To be sincere , I also struggle with this entitlement that women have ...
From my point or view this happens mostly because they are super insecure about themselves ... so they try to make you “ suffer “ for their amusement and feel better about themselves
I tell myself that it does not make too much sense to put too much effort in them as it can not be anything more than sex , so I move my focus on other prospects . Sometimes I wonder if this is the correct strategy or not
what are your thoughts
@rjc149 ?
I can't say anyone here is "wrong" about women becoming more entitled, or the nature of relationships becoming more transactional and temporary. As I've gotten older, I'm just better at mindfully being more positive about things. It's a willful, daily effort.
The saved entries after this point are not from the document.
(* ===== verification/StreamsMap.v ===== *)
(** * The streams of a session ([streams_map.go])

    The open streams by ID, the order in which they are polled, the counters that
    bound their number, and the marks of the unreliable streams.  Creating a
    stream registers it with the flow control manager ([session.newStream]), so
    the manager is threaded through.  A [*stream] that an operation returns is
    its ID; [nil] is [None].  The operations run under the mutex of the map; a
    call that waits on a condition variable returns [Blocked] and is called
    again after the wake-up. *)

From S2P Require Import Prelude ByteOrder Protocol WireHeader WireFrames WireStream MinMax.
From S2P Require Import ConnParams FlowControl StreamSorter Stream.

Definition InvalidStreamID : Z := 17.
Definition TooManyOpenStreams : error := ErrorCode 18.
Definition MaxNewStreamIDDelta : Z := 4 * MaxStreamsPerConnection.

Module StreamsMap.

Record t : Type := mk {
  perspective : Perspective;
  streams : gmap Z Stream.t;
  openStreams : list Z;
  roundRobinIndex : Z;
  unreliableRobinIndex : Z;
  unreliableStreamMark : gmap Z bool;
  nextStream : Z;
  highestStreamOpenedByPeer : Z;
  closeErr : option error;
  nextStreamToAccept : Z;
  numOutgoingStreams : Z;
  numIncomingStreams : Z
}.

(** The map and the flow control manager it creates streams in. *)
Abbreviation state := (t * FlowControlManager.mgr)%type.

Definition errMapAccess : error := ErrorsNew "streamsMap: Error accessing the streams map".

Definition newStreamsMap (pers : Perspective) : t :=
  match pers with
  | PerspectiveClient => mk pers ∅ [] 0 0 ∅ 1 0 None 2 0 0
  | PerspectiveServer => mk pers ∅ [] 0 0 ∅ 2 0 None 1 0 0
  end.

(** ** Field updates *)

Definition set_streams (m : t) (streams : gmap Z Stream.t) : t :=
  mk m.(perspective) streams m.(openStreams) m.(roundRobinIndex) m.(unreliableRobinIndex)
    m.(unreliableStreamMark) m.(nextStream) m.(highestStreamOpenedByPeer) m.(closeErr)
    m.(nextStreamToAccept) m.(numOutgoingStreams) m.(numIncomingStreams).

Definition set_mark (m : t) (id : Z) (marker : bool) : t :=
  mk m.(perspective) m.(streams) m.(openStreams) m.(roundRobinIndex) m.(unreliableRobinIndex)
    (<[id := marker]> m.(unreliableStreamMark)) m.(nextStream) m.(highestStreamOpenedByPeer)
    m.(closeErr) m.(nextStreamToAccept) m.(numOutgoingStreams) m.(numIncomingStreams).

Definition set_open (m : t) (streams : gmap Z Stream.t) (openStreams : list Z) : t :=
  mk m.(perspective) streams openStreams m.(roundRobinIndex) m.(unreliableRobinIndex)
    m.(unreliableStreamMark) m.(nextStream) m.(highestStreamOpenedByPeer) m.(closeErr)
    m.(nextStreamToAccept) m.(numOutgoingStreams) m.(numIncomingStreams).

Definition set_robin (m : t) (robin unreliable : Z) : t :=
  mk m.(perspective) m.(streams) m.(openStreams) robin unreliable m.(unreliableStreamMark)
    m.(nextStream) m.(highestStreamOpenedByPeer) m.(closeErr) m.(nextStreamToAccept)
    m.(numOutgoingStreams) m.(numIncomingStreams).

Definition set_next (m : t) (next highest accept : Z) : t :=
  mk m.(perspective) m.(streams) m.(openStreams) m.(roundRobinIndex) m.(unreliableRobinIndex)
    m.(unreliableStreamMark) next highest m.(closeErr) accept m.(numOutgoingStreams)
    m.(numIncomingStreams).

Definition set_num (m : t) (outgoing incoming : Z) : t :=
  mk m.(perspective) m.(streams) m.(openStreams) m.(roundRobinIndex) m.(unreliableRobinIndex)
    m.(unreliableStreamMark) m.(nextStream) m.(highestStreamOpenedByPeer) m.(closeErr)
    m.(nextStreamToAccept) outgoing incoming.

Definition set_closeErr (m : t) (e : option error) (streams : gmap Z Stream.t) : t :=
  mk m.(perspective) streams m.(openStreams) m.(roundRobinIndex) m.(unreliableRobinIndex)
    m.(unreliableStreamMark) m.(nextStream) m.(highestStreamOpenedByPeer) e
    m.(nextStreamToAccept) m.(numOutgoingStreams) m.(numIncomingStreams).

(** ** Opening streams *)

(** [session.newStream]: streams 1 and 3 do not count for the connection. *)
Definition newStream (st : state) (id : Z) : FlowControlManager.mgr * Stream.t :=
  let '(m, f) := st in
  (FlowControlManager.NewStream f id (negb ((id =? 1) || (id =? 3))),
   Stream.newStreamType id m.(unreliableStreamMark)).

(** The error of a stream that exists already; all callers drop it. *)
Definition errExists (id : Z) : error := Errorf "a stream with ID %d already exists" [id].

Definition putStream (m : t) (s : Stream.t) : t * option error :=
  let id := s.(Stream.streamID) in
  match m.(streams) !! id with
  | Some _ => (m, Some (errExists id))
  | None => (set_open m (<[id := s]> m.(streams)) (m.(openStreams) ++ [id]), None)
  end.

Definition putStreamType (m : t) (s : Stream.t) (marker : bool) : t * option error :=
  let id := s.(Stream.streamID) in
  match m.(streams) !! id with
  | Some _ => (m, Some (errExists id))
  | None => (set_mark (set_open m (<[id := s]> m.(streams)) (m.(openStreams) ++ [id])) id marker, None)
  end.

Definition GetStreasmType (m : t) (id : Z) : bool * option error :=
  match m.(streams) !! id with
  | None => (false, Some (errExists id))
  | Some _ => (default false (m.(unreliableStreamMark) !! id), None)
  end.

(** The checks before a stream of the peer is opened, and the counters. *)
Definition admitRemote (st : state) (id : Z) : state * option error :=
  let '(m, f) := st in
  if ConnParams.GetMaxIncomingStreams f.(FlowControlManager.params) <=? m.(numIncomingStreams)
  then (st, Some TooManyOpenStreams)
  else if u32 (id + MaxNewStreamIDDelta) <? m.(highestStreamOpenedByPeer)
  then (st, Some (QuicErrorf InvalidStreamID
                    "attempted to open stream %d, which is a lot smaller than the highest opened stream, %d"
                    [id; m.(highestStreamOpenedByPeer)]))
  else
    let m := match m.(perspective) with
             | PerspectiveServer => set_num m m.(numOutgoingStreams) (u32 (m.(numIncomingStreams) + 1))
             | PerspectiveClient => set_num m (u32 (m.(numOutgoingStreams) + 1)) m.(numIncomingStreams)
             end in
    let m := if m.(highestStreamOpenedByPeer) <? id
             then set_next m m.(nextStream) id m.(nextStreamToAccept) else m in
    ((m, f), None).

Definition openRemoteStream (st : state) (id : Z) : state * option error :=
  match admitRemote st id with
  | (st, Some e) => (st, Some e)
  | ((m, f), None) =>
      let '(f, s) := newStream (m, f) id in
      (((putStream m s).1, f), None)
  end.

Definition openRemoteStreamType (st : state) (id : Z) (marker : bool) : state * option error :=
  match admitRemote st id with
  | (st, Some e) => (st, Some e)
  | ((m, f), None) =>
      let '(f, s) := newStream (m, f) id in
      (((putStreamType m s marker).1, f), None)
  end.

(** Whether [GetOrOpenStream] has an answer before it opens streams: the stream
    exists, was closed, or may not be opened by the peer. *)
Definition lookupRemote (m : t) (id : Z) : option (res (option Z)) :=
  match m.(streams) !! id with
  | Some _ => Some (Ok (Some id))
  | None =>
      match m.(perspective) with
      | PerspectiveServer =>
          if id mod 2 =? 0 then
            if id <=? m.(nextStream) then Some (Ok None)
            else Some (Err (QuicErrorf InvalidStreamID "attempted to open stream %d from client-side" [id]))
          else if id <=? m.(highestStreamOpenedByPeer) then Some (Ok None) else None
      | PerspectiveClient =>
          if id mod 2 =? 1 then
            if id <=? m.(nextStream) then Some (Ok None)
            else Some (Err (QuicErrorf InvalidStreamID "attempted to open stream %d from server-side" [id]))
          else if id <=? m.(highestStreamOpenedByPeer) then Some (Ok None) else None
      end
  end.

(** The next stream that the peer opens. *)
Definition nextRemote (m : t) : Z :=
  let sid := u32 (m.(highestStreamOpenedByPeer) + 2) in
  match m.(perspective) with
  | PerspectiveServer => if sid =? 2 then 1 else sid
  | PerspectiveClient => sid
  end.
The red pill brings sexual/romantic relationships back to their primal, pre-civilized roots. It calls out the social constructs of monogamy and marriage as just those -- constructs. Our species have existed for over 30,000 years, and we've had civilized society for only 3-4,000 years. We still behave in accordance with 30,000 years of our biological programming. Women seek strong, dominant males who can protect them from danger, take resources, build alliances, and pass on good genetics. Men seek young, fertile women with attractive features to ensure the offspring can procreate further. These behavior patterns manifest themselves again and again, regardless of our society's constructs.
Women have
always cheated on weak husbands. Men have
always cheated on their wives with the sexy young housemaid. The tall, handsome, loud, strong, dominant man
always got more poon than the other men. Hotter women
always got more male interest. The red pill brings us back, sometimes kicking and screaming, to biological reality.
Me? I accept this. I accept that you can meet a wonderful, awesome, sweet, caring woman who, after years of a drab, mundane marriage, goes on Ashley Madison. Or had a profile the whole time. I accept that attractive young women will give men the run-around in their quest for the strongest, best men. I accept that my SMV will never be in the same league as Travis Kelce or Chris Hemsworth. I accept that I may never marry. And that's okay, I'm not bitter about it. I'm okay with it. I live my best life, try to keep meeting more women when a prospect falls through, try to improve my game, and if one wants to stick around for the long haul, that's just icing. But the cake is fine the way it is.